• _Work instructions_
Go through the data and report each line that holds the string "function".

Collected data
--------------------------------------------------

(** * ICABAR: the integration stage and the configuration validator

    A shallow embedding of

    - [src/icabar/models/integration.py]: class [IntegrationModule]
      ([__init__], [train], [integrate]);
    - [src/icabar_framework/icabar/utils/config.py]: [get_default_config]
      and [validate_config];
    - [src/icabar_framework/icabar/main.py]: class [ICABARFramework]
      ([__init__], [predict]);
    - [src/icabar_framework/scripts/research_validation.py]:
      [calculate_precision_recall], [calculate_diversity],
      [calculate_novelty].

    Conventions of the embedding.

    - Item identifiers are strings.
    - A Python [dict] is an insertion-ordered association list whose keys are
      pairwise distinct ([PyDict]); assigning to a key that is already present
      overwrites its value and keeps its position, as in CPython.
    - The iteration order of a Python [set] of strings is not fixed by the
      language (it follows the per-process string hashes), so [integrate] takes
      it from a [SetOrder]: any duplicate-free enumeration of the union.
    - [sorted] is the interpreter's, not the repository's.  It is stable, and
      it orders its input whenever [<] is consistent on the keys it is given;
      on keys that [<] does not order (a NaN among floats) it returns some
      rearrangement that depends on the algorithm.  [integrate] takes it from
      a [Sorter]: any function with this contract.
    - Exceptions are values of [exn]; a method is a function in the monad [M]
      that threads the objects it can reach (the module [self] and the two list
      arguments) and either returns or raises.
    - Float arithmetic is an interface ([Arith]) with two instances: IEEE
      binary64 ([Binary64], Rocq's primitive floats: what CPython computes) and
      exact rationals ([Exact], the idealisation in which order properties of
      scaled scores are stated).
    - [print] writes to standard output only and is not modelled. *)

From Stdlib Require Import List String Bool Arith Lia ZArith QArith Qabs Lqa.
From Stdlib Require Import Permutation Sorted Floats.
Import ListNotations.

Close Scope Q_scope.
Local Open Scope string_scope.
Local Open Scope list_scope.

(** * The model *)

(** ** Exceptions and results *)

Inductive exn : Type :=
| RuntimeError (msg : string)
| ValueError (msg : string)
| KeyError (key : string)
| TypeError (msg : string)
| AttributeError (attr : string).

Inductive result (A : Type) : Type :=
| Ok (a : A)
| Raise (e : exn).

Arguments Ok {A} a.
Arguments Raise {A} e.

(** ** Float arithmetic as an interface *)

Class Arith (F : Type) : Type := {
  of_Z : Z -> F;            (* int -> float conversion *)
  fadd : F -> F -> F;
  fsub : F -> F -> F;
  fmul : F -> F -> F;
  fdiv : F -> F -> F;       (* true division *)
  fabs : F -> F;
  fltb : F -> F -> bool     (* [<] *)
}.

(** A decimal literal [n / d]: binary64 division is correctly rounded, so for
    exactly representable [n] and [d] this is the float the literal denotes. *)
Definition dec {F} `{Arith F} (n d : Z) : F := fdiv (of_Z n) (of_Z d).

(** Python's [a > b] is [b < a]. *)
Definition fgtb {F} `{Arith F} (a b : F) : bool := fltb b a.

(** ** Python dictionaries: insertion-ordered, keys distinct *)

Definition Item : Type := string.

Module PyDict.

Definition t (V : Type) : Type := list (Item * V).

Definition empty {V} : t V := [].

(** [d[k]] as a lookup; [None] stands for [KeyError]. *)
Fixpoint lookup {V} (d : t V) (k : Item) : option V :=
  match d with
  | [] => None
  | (k', v) :: d' => if String.eqb k k' then Some v else lookup d' k
  end.

(** [d[k] = v]: overwrite in place when [k] is present, append otherwise. *)
Fixpoint setitem {V} (d : t V) (k : Item) (v : V) : t V :=
  match d with
  | [] => [(k, v)]
  | (k', v') :: d' =>
      if String.eqb k k' then (k', v) :: d' else (k', v') :: setitem d' k v
  end.

(** [d.get(k, default)]. *)
Definition get {V} (d : t V) (k : Item) (default : V) : V :=
  match lookup d k with
  | Some v => v
  | None => default
  end.

(** [d.keys()], in insertion order. *)
Definition keys {V} (d : t V) : list Item := map fst d.

End PyDict.

(** [d[k]] in a context that can raise. *)
Definition getitem {V} (d : PyDict.t V) (k : Item) : result V :=
  match PyDict.lookup d k with
  | Some v => Ok v
  | None => Raise (KeyError k)
  end.

(** [enumerate(l)], counting from [start]. *)
Fixpoint enumerate_from {A} (start : nat) (l : list A) : list (nat * A) :=
  match l with
  | [] => []
  | x :: l' => (start, x) :: enumerate_from (S start) l'
  end.

Definition enumerate {A} (l : list A) : list (nat * A) := enumerate_from 0 l.

(** ** Iteration order of a set union *)

(** [set(us) | set(cs)] iterated: some enumeration, without repetition, of the
    items of either list. *)
Record SetOrder : Type := {
  set_union_iter : list Item -> list Item -> list Item;
  set_union_NoDup : forall us cs, NoDup (set_union_iter us cs);
  set_union_In : forall us cs x, In x (set_union_iter us cs) <-> In x us \/ In x cs
}.

(** The distinct items of a list in order of first appearance. *)
Definition first_seen (l : list Item) : list Item :=
  rev (nodup string_dec (rev l)).

(** ** [sorted(xs, key=k, reverse=True)] *)

(** The stable descending arrangement, by straight insertion: what a stable
    sort returns where [<] orders the keys. *)

Section StableSort.
Context {A K : Type} (ltb : K -> K -> bool) (key : A -> K).

(** [x] stood before every element of [l]: it moves right only past strictly
    larger keys, so equal keys keep their original order. *)
Fixpoint insert_desc (x : A) (l : list A) : list A :=
  match l with
  | [] => [x]
  | y :: l' => if ltb (key x) (key y) then y :: insert_desc x l' else x :: y :: l'
  end.

(** [l] sorted by descending key, elements with equal keys in the order they
    have in [l]. *)
Definition sorted_desc (l : list A) : list A := fold_right insert_desc [] l.

End StableSort.

(** [<] orders the keys [ks]: restricted to them it is a strict weak order.
    Float keys are ordered unless a NaN stands among keys that differ. *)
Definition consistent {K : Type} (ltb : K -> K -> bool) (ks : list K) : Prop :=
  forall a b c, In a ks -> In b ks -> In c ks ->
    (ltb a b = true -> ltb b a = false) /\
    (ltb a b = false -> ltb b c = false -> ltb a c = false).

(** The same, as a test that can be run. *)
Definition consistentb {K : Type} (ltb : K -> K -> bool) (ks : list K) : bool :=
  forallb (fun a =>
    forallb (fun b =>
      implb (ltb a b) (negb (ltb b a)) &&
      forallb (fun c =>
        implb (negb (ltb a b) && negb (ltb b c)) (negb (ltb a c))) ks) ks) ks.

(** [sorted(xs, key=k, reverse=True)] as the interpreter provides it: a
    rearrangement of [xs]; when [<] orders the keys, the stable descending
    arrangement, which is then the only one a stable sort can return.  What it
    returns otherwise is left open. *)
Record Sorter : Type := {
  sorted_rev : forall {A K : Type}, (K -> K -> bool) -> (A -> K) -> list A -> list A;
  sorted_rev_perm :
    forall (A K : Type) (ltb : K -> K -> bool) (key : A -> K) (l : list A),
      Permutation (sorted_rev ltb key l) l;
  sorted_rev_consistent :
    forall (A K : Type) (ltb : K -> K -> bool) (key : A -> K) (l : list A),
      consistent ltb (map key l) ->
      sorted_rev ltb key l = sorted_desc ltb key l
}.

(** ** The integration module *)

Section Integration.
Context {F : Type} {AF : Arith F}.

(** The [config] dict handed to [IntegrationModule]: a key may be absent. *)
Record IntegrationConfig : Type := {
  ensemble_weights : option (list F);
  confidence_threshold : option F;
  diversity_factor : option F;
  novelty_factor : option F
}.

(** The attributes of an [IntegrationModule] object; the three weights do not
    exist before [train] assigns them. *)
Record IntegrationModule : Type := {
  config : IntegrationConfig;
  trained : bool;
  user_analytics_weight : option F;
  context_engine_weight : option F;
  integration_weight : option F
}.

(** The objects a call of [integrate] can reach: [self] and its two list
    arguments (Python passes both lists by reference). *)
Record Objects : Type := {
  self : IntegrationModule;
  user_predictions : list Item;
  context_predictions : list Item
}.

Definition M (A : Type) : Type := Objects -> result A * Objects.

Definition ret {A} (a : A) : M A := fun o => (Ok a, o).

Definition raise {A} (e : exn) : M A := fun o => (Raise e, o).

Definition bind {A B} (m : M A) (k : A -> M B) : M B :=
  fun o =>
    match m o with
    | (Ok a, o') => k a o'
    | (Raise e, o') => (Raise e, o')
    end.

Definition read {A} (f : Objects -> A) : M A := fun o => (Ok (f o), o).

Definition write_self (f : IntegrationModule -> IntegrationModule) : M unit :=
  fun o => (Ok tt, {| self := f (self o);
                      user_predictions := user_predictions o;
                      context_predictions := context_predictions o |}).

Definition lift {A} (r : result A) : M A := fun o => (r, o).

(** Reading an attribute that may not have been assigned yet. *)
Definition attr {A} (name : string) (f : IntegrationModule -> option A) : M A :=
  fun o =>
    match f (self o) with
    | Some a => (Ok a, o)
    | None => (Raise (AttributeError name), o)
    end.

--------------------------------------------------

• _Solution to this problem_
      a [Sorter]: any function with this contract.
    - Exceptions are values of [exn]; a method is a function in the monad [M]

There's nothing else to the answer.